T. Juven

The p53 tumor suppressor gene product can complex with polypeptides encoded by the mdm2 putative protoncogene. In addition, mdm2 mRNA levels have been shown to increase following the activation of wild type (wt) p53. To determine the basis for the effect of wt p53 on mdm2 mRNA, we studied the interaction of the mdm2 gene with p53. We report that wt p53 can bind sequence-specifically to a DNA region residing downstream to exon 1 of the mdm2 gene. This is correlated with a pronounced p53-dependent transcriptional activation. Efficient p53-dependent transactivation can be obtained with an mdm2 genomic DNA fragment lacking the putative mdm2 promoter. These findings suggest that p53 can induce transcription from an internal promoter located within the mdm2 gene. These findings raise the possibility that, in addition to increasing the overall levels of mdm2 mRNA, wt p53 may also modulate the repertoire of mdm2 transcripts present within the cell.

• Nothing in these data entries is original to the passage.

Lemma calibrated_block_run packet :
  returns loop_ready (calibrated_block np_round5 py_round5 packet) (fun _ => True).
Proof.
  unfold calibrated_block.
  destruct (freeAcceleration packet) as [[a0 a1] a2].
  destruct (calibratedGyroscopeData packet) as [[g0 g1] g2].
  destruct (calibratedMagneticField packet) as [[m0 m1] m2].
  cbv zeta.
  apply (returns_bind loop_ready _ _ (fun _ => True));
    [intros r Hr; exists r, r; split; [reflexivity|split; [exact Hr|exact Logic.I]]|].
  intros r0 _.
  apply (returns_bind loop_ready _ _ (fun _ => True)).
  { destruct (_ && _)%bool; [|apply returns_ret; exact Logic.I].
    intros r [Hr Hl]. eexists tt, _. split; [reflexivity|]. split; [|exact Logic.I].
    split; [exact Hr|exact Hl]. }
  intros _ _.
  apply (returns_bind _ _ _ _ _ sensor_id_returns). intros sensor_id [loc Hloc].
  apply (returns_bind loop_ready _ _ (fun _ => True));
    [apply on_sensors_returns; apply (send_data_run _ loc); [exact Hloc|reflexivity]|].
  intros _ _.
  apply (returns_bind loop_ready _ _ (fun _ => True));
    [apply on_sensors_returns; apply (send_data_run _ loc); [exact Hloc|reflexivity]|].
  intros _ _.
  apply (returns_bind loop_ready _ _ (fun out => List.length out = 1));
    [apply on_sensors_returns; apply (scale_rot_run _ loc); exact Hloc|].
  intros rot_value Hlen.
  destruct rot_value as [|rot0 [|]]; try discriminate. clear Hlen.
  apply (returns_bind loop_ready _ _ (fun _ => True));
    [apply returns_ret; exact Logic.I|].
  intros rot0' _.
  apply (returns_bind loop_ready _ _ (fun _ => True));
    [apply on_sensors_returns; apply (send_data_run _ loc); [exact Hloc|reflexivity]|].
  intros _ _.
  apply (returns_bind loop_ready _ _ (fun _ => True));
    [apply on_sensors_returns; apply (send_data_run _ loc); [exact Hloc|reflexivity]|].
  intros _ _.
  apply (returns_bind loop_ready _ _ (fun _ => True));
    [apply on_sensors_returns; apply (send_data_run _ loc); [exact Hloc|reflexivity]|].
  intros _ _. apply returns_ret. exact Logic.I.
Qed.

Lemma orientation_block_run packet :
  returns loop_ready (orientation_block packet) (fun _ => True).
Proof.
  unfold orientation_block.
  destruct (orientationQuaternion packet) as [[[q0 q1] q2] q3].
  destruct (orientationEuler packet) as [[e0 e1] e2]. cbv zeta.
  apply (returns_bind _ _ _ _ _ sensor_id_returns). intros sensor_id [loc Hloc].
  apply (returns_bind loop_ready _ _ (fun _ => True));
    [apply on_sensors_returns; apply (send_data_run _ loc); [exact Hloc|reflexivity]|].
  intros _ _. apply returns_ret. exact Logic.I.
Qed.

Lemma handle_packet_run packet r :
  known_sender packet = true ->
  recording_ready (r_sensors r) ->
  (containsStoredDeviceId packet = true \/ loop_ready r) ->
  exists r',
    handle_packet np_corrcoef np_round5 py_round5 packet r = (Ok tt, r') /\
    loop_ready r'.
Proof.
  intros Hk Hr Hid. unfold handle_packet.
  assert (H1 : exists osc_id r1,
            (if containsStoredDeviceId packet then
               let sensor_id := deviceId packet in
               assign_sensor_id sensor_id ;;
               loc <- lift_opt (KeyError sensor_id) (dict_get sensor_id locations) ;;
               assign_dancer (loc_dancer loc) ;;
               assign_sensor (loc_sensor loc) ;;
               ret [OscInt (loc_dancer loc * 10 + loc_sensor loc)]
             else ret []) r = (Ok osc_id, r1) /\ loop_ready r1).
  { unfold known_sender in Hk. destruct (containsStoredDeviceId packet).
    - unfold dict_mem in Hk. cbv zeta.
      destruct (dict_get (deviceId packet) locations) as [loc|] eqn:Hloc; [|discriminate].
      eexists _, _. split; [reflexivity|]. split; [exact Hr|].
      exists (deviceId packet), loc. simpl. auto.
    - destruct Hid as [Hid|Hid]; [discriminate|].
      exists [], r. split; [reflexivity|exact Hid]. }
  destruct H1 as (osc_id & r1 & E1 & H1). rewrite (run_bind _ _ _ _ _ E1).
  match goal with
  | |- exists r', ?m r1 = _ /\ _ =>
      assert (X : returns loop_ready m (fun _ => True))
  end.
  { apply (returns_bind loop_ready _ _ (fun _ => True)).
    { destruct (containsCalibratedData packet);
        [apply calibrated_block_run|apply returns_ret; exact Logic.I]. }
    intros calibrated _.
    apply (returns_bind loop_ready _ _ (fun _ => True)).
    { destruct (containsOrientation packet);
        [apply orientation_block_run|apply returns_ret; exact Logic.I]. }
    intros orientation _. cbv zeta.
    apply dancer_sensor_returns. intros dancer sensor.
    apply (returns_bind _ _ _ _ _ (osc_send_returns _ _)). intros _ _.
    destruct ((sensor =? 1) && (dancer =? 1))%nat; [|apply returns_ret; exact Logic.I].
    apply (returns_bind loop_ready _ _ (fun _ => True));
      [apply on_sensors_returns; apply correlation_others_run|].
    intros correlations _. apply osc_send_returns. }
  destruct (X r1 H1) as ([] & r' & E & H' & _). exists r'. auto.
Qed.

Lemma recording_loop_run : forall packets r,
  forallb known_sender packets = true ->
  recording_ready (r_sensors r) ->
  (starts_identified packets = true \/ loop_ready r) ->
  exists r',
    recording_loop np_corrcoef np_round5 py_round5 packets r = (Ok tt, r') /\
    recording_ready (r_sensors r').
Proof.
  unfold recording_loop.
  induction packets as [|packet packets IH]; intros r Hk Hr Hid.
  - exists r. split; [reflexivity|exact Hr].
  - simpl in Hk. apply andb_true_iff in Hk. destruct Hk as [Hk Hks].
    destruct (handle_packet_run packet r Hk Hr Hid) as (r1 & E1 & H1).
    cbn [for_each]. rewrite (run_bind _ _ _ _ _ E1).
    apply IH; [exact Hks|apply H1|right; exact H1].
Qed.

(** X22. The recording loop handles every packet and ends without an exception,
    whatever the threshold and the readings, when it starts on the object after
    [__init__] and the registration of the nine sensors, the first packet carries
    a device id, and every device id a packet carries is one of [locations]: no
    call of [send_data], [scale_data] or [calculate_correlation_others] and no
    read of a loop variable raises, for any [np.corrcoef] and [round] that
    return. *)
Theorem recording_loop_returns (threshold : float) (packets : list Packet) :
  forallb known_sender packets = true ->
  starts_identified packets = true ->
  exists r',
    recording_loop np_corrcoef np_round5 py_round5 packets
      (recorder_start Sensors_ready threshold) = (Ok tt, r').
Proof.
  intros Hk Hs.
  destruct (recording_loop_run packets (recorder_start Sensors_ready threshold) Hk)
    as (r' & E & _); [exact Sensors_ready_recording|left; exact Hs|].
  exists r'. exact E.
Qed.

End LoopRuns.

Lemma recording_loop_returns_witness :
  (forallb known_sender [full_packet "00B4F11A"; anonymous_packet;
                         full_packet "00B4F116"] = true /\
   starts_identified [full_packet "00B4F11A"; anonymous_packet;
                      full_packet "00B4F116"] = true) /\
  exists r',
    recording_loop ref_corrcoef ref_round5 ref_round5
      [full_packet "00B4F11A"; anonymous_packet; full_packet "00B4F116"]
      (recorder_start Sensors_ready 30) = (Ok tt, r').
Proof.
  split; [split; reflexivity|].
  apply (recording_loop_returns ref_corrcoef ref_round5 ref_round5 30%float
           [full_packet "00B4F11A"; anonymous_packet; full_packet "00B4F116"]);
    reflexivity.
Defined.

(** On a PNG file the inserter is [insert_after_first] on its chunks. *)
Lemma insert_chunk_after_png_file (cs : list chunk) (anchor new_type new_data : bytes) :
  Forall wf_chunk cs → Z.of_nat (length new_data) < 2 ^ 32 →
  insert_chunk_after (png_file cs) anchor new_type new_data
  = Ok (png_file (insert_after_first anchor (new_type, new_data) cs)).
Proof.
  intros Hwf Hnew.
  destruct (first_of_type_split anchor cs) as [Hne|(before & payload & after & -> & Hne)].
  - rewrite insert_chunk_after_absent, insert_after_first_absent by assumption.
    unfold png_file. rewrite frames_app, frames_cons.
    change (frames []) with (@nil byte). cbn [fst snd].
    rewrite app_nil_r, <- !app_assoc. reflexivity.
  - apply Forall_app in Hwf as [Hb Ha]. apply Forall_cons in Ha as [Ha _].
    rewrite insert_chunk_after_present, insert_after_first_present
      by (assumption || reflexivity).
    unfold png_file. rewrite frames_app, !frames_cons. cbn [fst snd].
    rewrite <- !app_assoc. reflexivity.
Qed.

(** ** Classification *)

(** Settles the comparisons of a known chunk type with the type literals. *)
Ltac refute_type_fact Hx :=
  lazymatch type of Hx with
  | b ?x = b ?y => vm_compute in Hx; discriminate Hx
  | b ?x ≠ b ?x => exact (Hx eq_refl)
  | is_other (b ?x, _) =>
      unfold is_other in Hx; cbn [fst] in Hx;
      rewrite !not_elem_of_cons in Hx; intuition congruence
  end.

Ltac settle_types :=
  repeat match goal with
    | |- context [@decide ?P ?inst] =>
        let Hx := fresh "Hx" in
        destruct (@decide P inst) as [Hx|Hx];
        try (exfalso; refute_type_fact Hx)
    end.

Lemma chunks_of_type_cons (ty : bytes) (c : chunk) (cs : list chunk) :
  chunks_of_type ty (c :: cs)
  = if decide (c.1 = ty) then c :: chunks_of_type ty cs else chunks_of_type ty cs.
Proof. unfold chunks_of_type. rewrite filter_cons. reflexivity. Qed.

Lemma slot_of_type_cons (ty : bytes) (c : chunk) (cs : list chunk) :
  slot_of_type ty (c :: cs)
  = match slot_of_type ty cs with
    | Some later => Some later
    | None => if decide (c.1 = ty) then Some c else None
    end.
Proof.
  unfold slot_of_type. rewrite chunks_of_type_cons.
  destruct (decide (c.1 = ty)).
  - rewrite last_cons. reflexivity.
  - destruct (last (chunks_of_type ty cs)); reflexivity.
Qed.
(** [handler(req)], when nothing else runs during the [await]s of the
    upload branch; [None] only when the wait loop of a tool call
    outlasts [fuel].  The status of a response is 200 where the source
    gives none. *)
Definition handler (fuel : nat) (rt : Runtime) (apiKey : option string)
    (reply : Reply) (req : Request) (w : World) : option (Served * World) :=
  if String.eqb (httpMethod req) "OPTIONS" then
    Some (mkServed 200 corsHeaders NoBody, w)
  else if String.eqb (pathname req) "/mcp"
          && String.eqb (httpMethod req) "POST" then
    match jsonBody req with
    | Returns request =>
      '(response, w') ← handleMCPRequest fuel rt request w;
      Some (mkServed 200 jsonHeaders (RpcJson response), w')
    | Throws _ => Some (mkServed 400 jsonHeaders (RpcJson parseError), w)
    end
  else if startsWith (pathname req) "/record/" then
    Some (mkServed 200
            (("Content-Type", "text/html; charset=utf-8") :: corsHeaders)
            (Page (replaceFirst "/record/" (pathname req))), w)
  else if startsWith (pathname req) "/api/upload/"
          && String.eqb (httpMethod req) "POST" then
    let '(r, w') := handlerUpload (replaceFirst "/api/upload/" (pathname req))
                                  (rawBody req) apiKey reply w in
    Some (mkServed (httpStatus r) jsonHeaders (UploadJson (body r)), w')
  else if startsWith (pathname req) "/api/status/" then
    match get (replaceFirst "/api/status/" (pathname req)) w with
    | None =>
      Some (mkServed 404 jsonHeaders (UploadJson (ErrorBody "Session not found")),
            w)
    | Some session =>
      Some (mkServed 200 jsonHeaders
              (StatusJson (status session) (result session) (error session)),
            w)
    end
  else if String.eqb (pathname req) "/" then
    Some (mkServed 302 (("Location", "/record/demo") :: corsHeaders) NoBody, w)
  else
    Some (mkServed 404 corsHeaders (Plain "Not Found"), w).

(** ** The recording page: the WAV encoder *)

(** The script of the recording page turns the recording into a WAV
    file before it uploads it.  A [DataView] over an [ArrayBuffer] is
    the list of its bytes, each a number from 0 to 255. *)

(** [new ArrayBuffer(n)] *)
Definition newBuffer (n : nat) : list Z := replicate n 0.

(** The low [n] bytes of the integer [v], least significant first: what
    a little-endian [setUint8], [setUint16], [setInt16] or [setUint32]
    stores for [v], which they first reduce modulo 2^8, 2^16 or 2^32. *)
Fixpoint leBytes (n : nat) (v : Z) : list Z :=
  match n with
  | O => []
  | S n' => v mod 256 :: leBytes n' (v / 256)
  end.

(** The unsigned number a little-endian read makes of bytes. *)
Definition leValue (bs : list Z) : Z := foldr (λ b acc, b + 256 * acc) 0 bs.

(** A write of [bs] at [byteOffset]; [None] is the [RangeError] a
    [DataView] throws, before it writes anything, when the bytes would
    go past the end. *)
Definition setBytes (view : list Z) (byteOffset : nat) (bs : list Z)
    : option (list Z) :=
  if (byteOffset + length bs <=? length view)%nat
  then Some (take byteOffset view ++ bs
             ++ drop (byteOffset + length bs) view)
  else None.

Definition getBytes (view : list Z) (byteOffset n : nat) : option (list Z) :=
  if (byteOffset + n <=? length view)%nat
  then Some (take n (drop byteOffset view))
  else None.

(** [view.setUint8(byteOffset, value)] *)
Definition setUint8 (view : list Z) (byteOffset : nat) (value : Z) :=
  setBytes view byteOffset (leBytes 1 value).

(** [view.setUint16(byteOffset, value, true)] *)
Definition setUint16 (view : list Z) (byteOffset : nat) (value : Z) :=
  setBytes view byteOffset (leBytes 2 value).

(** [view.setInt16(byteOffset, value, true)]: the same bytes, in two's
    complement. *)
Definition setInt16 (view : list Z) (byteOffset : nat) (value : Z) :=
  setBytes view byteOffset (leBytes 2 value).

(** [view.setUint32(byteOffset, value, true)] *)
Definition setUint32 (view : list Z) (byteOffset : nat) (value : Z) :=
  setBytes view byteOffset (leBytes 4 value).

(** [view.getUint16(byteOffset, true)] and [view.getUint32(byteOffset,
    true)], with which a reader of the file decodes it. *)
Definition getUint16 (view : list Z) (byteOffset : nat) : option Z :=
  leValue <$> getBytes view byteOffset 2.

Definition getUint32 (view : list Z) (byteOffset : nat) : option Z :=
  leValue <$> getBytes view byteOffset 4.

(** [string.charCodeAt(i)] for the characters of [s]; the script has
    ASCII strings only, for which the code unit is the byte. *)
Fixpoint charCodes (s : string) : list Z :=
  match s with
  | EmptyString => []
  | String c s' => Z.of_N (Ascii.N_of_ascii c) :: charCodes s'
  end.

(** [writeString(view, offset, string)] *)
Fixpoint writeString (view : list Z) (offset : nat) (s : string)
    : option (list Z) :=
  match s with
  | EmptyString => Some view
  | String c s' =>
    view' ← setUint8 view offset (Z.of_N (Ascii.N_of_ascii c));
    writeString view' (S offset) s'
  end.

Section Wav.

(** A sample is a floating-point number; [quantize s] stands for the
    integer [setInt16] makes of
    [s' < 0 ? s' * 0x8000 : s' * 0x7FFF], where [s'] is [s] clamped to
    [-1, 1]. *)
Context {Sample : Type} (quantize : Sample → Z).

(** [floatTo16BitPCM(view, offset, input)] *)
Fixpoint floatTo16BitPCM (view : list Z) (offset : nat) (input : list Sample)
    : option (list Z) :=
  match input with
  | [] => Some view
  | s :: input' =>
    view' ← setInt16 view offset (quantize s);
    floatTo16BitPCM view' (offset + 2) input'
  end.
Lemma same_at_row (j : nat) :
  Difflib.same_at a b (alo + n) j = true <-> nth_error b j = Some c.
Proof.
  unfold Difflib.same_at. rewrite Hc.
  destruct (nth_error b j) as [y |]; [| split; discriminate].
  destruct (Ascii.eqb_spec c y) as [-> | Hne]; split; auto; try discriminate.
  intros E. injection E as ->. contradiction.
Qed.

Lemma run_at_row_other (j : nat) :
  nth_error b j <> Some c -> run_at a b alo blo (alo + n) j = 0.
Proof.
  intros H. apply run_at_apart.
  destruct (Difflib.same_at a b (alo + n) j) eqn:E; [| reflexivity].
  apply same_at_row in E. contradiction.
Qed.

Lemma inner_step_cell (new : list (nat * nat)) (bi bj bk j : nat) :
  blo <= j < bhi -> nth_error b j = Some c ->
  Difflib.inner_step (alo + n) d (new, (bi, bj, bk)) j
  = ((j, run_at a b alo blo (alo + n) j) :: new,
     if bk <? run_at a b alo blo (alo + n) j
     then (alo + n + 1 - run_at a b alo blo (alo + n) j,
           j + 1 - run_at a b alo blo (alo + n) j,
           run_at a b alo blo (alo + n) j)
     else (bi, bj, bk)).
Proof.
  intros Hj Hb. unfold Difflib.inner_step.
  rewrite (Hprev j Hj), Nat.add_1_r.
  rewrite <- (run_at_match (alo + n) j) by (try lia; now apply same_at_row).
  destruct (bk <? run_at a b alo blo (alo + n) j); reflexivity.
Qed.

Lemma inner_fold (js : list nat) :
  StronglySorted lt js ->
  forall (jf : nat) (new : list (nat * nat)) (best : Difflib.match_t),
    (forall j, In j js -> jf <= j /\ blo <= j < bhi /\ nth_error b j = Some c) ->
    (forall j, jf <= j -> blo <= j < bhi -> nth_error b j = Some c -> In j js) ->
    row_runs a b alo blo bhi (alo + n) jf new ->
    best_of a b alo blo (searched alo blo bhi n jf) best ->
    row_runs a b alo blo bhi (alo + n) bhi
             (fst (fold_left (Difflib.inner_step (alo + n) d) js (new, best)))
    /\ best_of a b alo blo (searched alo blo bhi (S n) 0)
               (snd (fold_left (Difflib.inner_step (alo + n) d) js (new, best))).
Proof.
  induction 1 as [| j js Hs IH Hall]; intros jf new best Hin Hall' Hrow Hbest.
  - assert (Hnone : forall j, jf <= j -> blo <= j < bhi ->
                              run_at a b alo blo (alo + n) j = 0).
    { intros j Hjf Hj. apply run_at_row_other. intros Hb.
      exact (Hall' j Hjf Hj Hb). }
    simpl. split.
    + intros j. rewrite (Hrow j).
      destruct (Nat.leb_spec blo j) as [H1 | H1]; [| reflexivity].
      destruct (Nat.ltb_spec j bhi) as [H2 | H2]; [| reflexivity].
      destruct (Nat.ltb_spec j jf) as [H3 | H3]; [reflexivity |].
      simpl. symmetry. apply Hnone; lia.
    + apply (best_of_more (searched alo blo bhi n jf)); [| | exact Hbest].
      * unfold searched. intros i' j' H. lia.
      * unfold searched. intros i' j' (H1 & H2 & H3).
        destruct (Nat.lt_ge_cases i' (alo + n)) as [Hlt | Hge]; [left; lia |].
        assert (i' = alo + n) by lia. subst i'.
        destruct (Nat.lt_ge_cases j' jf) as [Hlt | Hge']; [left; lia |].
        right. apply Hnone; lia.
  - destruct best as [[bi bj] bk].
    destruct (Hin j (or_introl eq_refl)) as (Hjf & Hj & Hb).
    rewrite Forall_forall in Hall.
    assert (Hgap : forall j0, jf <= j0 < j -> blo <= j0 < bhi ->
                               run_at a b alo blo (alo + n) j0 = 0).
    { intros j0 Hj0 Hr. apply run_at_row_other. intros Hb0.
      destruct (Hall' j0 (proj1 Hj0) Hr Hb0) as [E | Hin0]; [lia |].
      specialize (Hall j0 Hin0). lia. }
    cbn [fold_left]. rewrite inner_step_cell by assumption.
    apply (IH (S j)).
    + intros j0 Hj0. specialize (Hall j0 Hj0).
      destruct (Hin j0 (or_intror Hj0)) as (_ & H2 & H3). repeat split; try lia.
      exact H3.
    + intros j0 Hj0 Hr Hb0.
      destruct (Hall' j0 ltac:(lia) Hr Hb0) as [E | Hin0]; [lia | exact Hin0].
    + intros j0. cbn [Difflib.j2len_get].
      destruct (Nat.eqb_spec j j0) as [<- | Hne].
      * destruct (Nat.leb_spec blo j) as [H1 | H1]; [| lia].
        destruct (Nat.ltb_spec j bhi) as [H2 | H2]; [| lia].
        destruct (Nat.ltb_spec j (S j)) as [H3 | H3]; [reflexivity | lia].
      * rewrite (Hrow j0).
        destruct (Nat.leb_spec blo j0) as [H1 | H1]; [| reflexivity].
        destruct (Nat.ltb_spec j0 bhi) as [H2 | H2]; [| reflexivity].
        destruct (Nat.ltb_spec j0 jf) as [H3 | H3];
          destruct (Nat.ltb_spec j0 (S j)) as [H4 | H4]; simpl;
          try reflexivity; try lia.
        symmetry. apply Hgap; lia.
    + apply (best_of_cell (searched alo blo bhi n j)).
      * unfold searched. intros i' j'. split; intros H; lia.
      * unfold searched. intros i' j' H. lia.
      * apply (best_of_more (searched alo blo bhi n jf)); [| | exact Hbest].
        -- unfold searched. intros i' j' H. lia.
        -- unfold searched. intros i' j' (H1 & H2 & H3).
           destruct (Nat.lt_ge_cases i' (alo + n)) as [Hlt | Hge]; [left; lia |].
           assert (i' = alo + n) by lia. subst i'.
           destruct (Nat.lt_ge_cases j' jf) as [Hlt | Hge']; [left; lia |].
           right. apply Hgap; lia.
Qed.

End Row.

Lemma outer_step_rows_done (n : nat) (st : list (nat * nat) * Difflib.match_t) :
  rows_done a b alo blo bhi n st ->
  rows_done a b alo blo bhi (S n) (Difflib.outer_step a b blo bhi st (alo + n)).
Proof.
  destruct st as [d best]. intros [Hprev Hbest]. cbn [fst snd] in Hprev, Hbest.
  unfold Difflib.outer_step.
  destruct (nth_error a (alo + n)) as [c |] eqn:Hc.
  - unfold Difflib.b2j. rewrite popular_short.
    set (js := filter (fun j => (blo <=? j) && (j <? bhi)) (Difflib.indices c b 0)).
    assert (Hjs : forall j, In j js <-> blo <= j < bhi /\ nth_error b j = Some c).
    { intros j. unfold js. rewrite filter_In, indices_In, Nat.sub_0_r.
      rewrite andb_true_iff, Nat.leb_le, Nat.ltb_lt. split; intros H; repeat split; lia || apply H. }
    destruct (inner_fold n c d Hc Hprev js) with (jf := 0) (new := @nil (nat * nat))
                                                  (best := best) as [Hrow Hbest'].
    + apply sorted_filter, indices_sorted.
    + intros j Hj. apply Hjs in Hj. split; [lia | exact Hj].
    + intros j _ Hr Hb. apply Hjs. now split.
    + intros j. simpl. now rewrite andb_false_r.
    + exact Hbest.
    + split; [| exact Hbest'].
      intros j Hj. replace (alo + S n) with (S (alo + n)) by lia.
      destruct j as [| j']; [reflexivity |].
      cbn [Difflib.j2len_prev run_pred]. rewrite (Hrow j').
      destruct (Nat.leb_spec blo j') as [H1 | H1].
      * destruct (Nat.ltb_spec j' bhi) as [H2 | H2]; [| lia]. reflexivity.
      * simpl. symmetry. apply run_at_low. now right.
  - assert (Hnone : forall j, run_at a b alo blo (alo + n) j = 0).
    { intros j. apply run_at_apart. unfold Difflib.same_at. now rewrite Hc. }
    split.
    + intros j Hj. replace (alo + S n) with (S (alo + n)) by lia.
      destruct j as [| j']; [reflexivity |].
      cbn [fst Difflib.j2len_prev Difflib.j2len_get run_pred]. now rewrite Hnone.
    + cbn [snd]. apply (best_of_more (searched alo blo bhi n 0)); [| | exact Hbest].
      * unfold searched. intros i' j' H. lia.
      * unfold searched. intros i' j' (H1 & H2 & H3).
        destruct (Nat.lt_ge_cases i' (alo + n)) as [Hlt | Hge]; [left; lia |].
        assert (i' = alo + n) by lia. subst i'. right. apply Hnone.
Qed.

Lemma fold_outer_step_rows_done (m : nat) :
  forall (n : nat) (st : list (nat * nat) * Difflib.match_t),
    rows_done a b alo blo bhi n st ->
    rows_done a b alo blo bhi (n + m)
              (fold_left (Difflib.outer_step a b blo bhi) (seq (alo + n) m) st).
Proof.
  induction m as [| m IH]; intros n st Hst; simpl.
  - now rewrite Nat.add_0_r.
  - replace (n + S m) with (S n + m) by lia.
    replace (S (alo + n)) with (alo + S n) by lia.
    apply IH. now apply outer_step_rows_done.
Qed.

Lemma rows_done_start : rows_done a b alo blo bhi 0 ([], (alo, blo, 0)).
Proof.
  split.
  - intros j Hj. cbn [fst]. rewrite Nat.add_0_r.
    destruct j as [| j']; [now destruct alo |].
    cbn [Difflib.j2len_prev Difflib.j2len_get]. unfold run_pred.
    destruct alo as [| alo'] eqn:E; [reflexivity |].
    symmetry. rewrite <- E. apply run_at_low. left. lia.
  - cbn [snd]. unfold best_of, searched. split; [| split].
    + intros i j H. lia.
    + auto.
    + intros H. lia.
Qed.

The p53 protein is the product of a tumor suppressor gene which is subject to an extremely high frequency of structural alterations in human cancer (for review, see Hollstein et al. 1991; Levine et al. 1991; Oren 1992; Donehower and Bradley 1993; Harris and Hollstein 1993; Berns 1994). The main selective advantage of such alterations is probably the elimination of the tumor suppressor functions of the wild-type (wt) p53 protein. However, at least some of the p53 point mutations commonly encountered in tumor cells may also entail an oncogenic gain of function (Wolf et al. 1984; Chen et al. 1990; Michalovitz et al. 1991; Dittmer et al. 1993).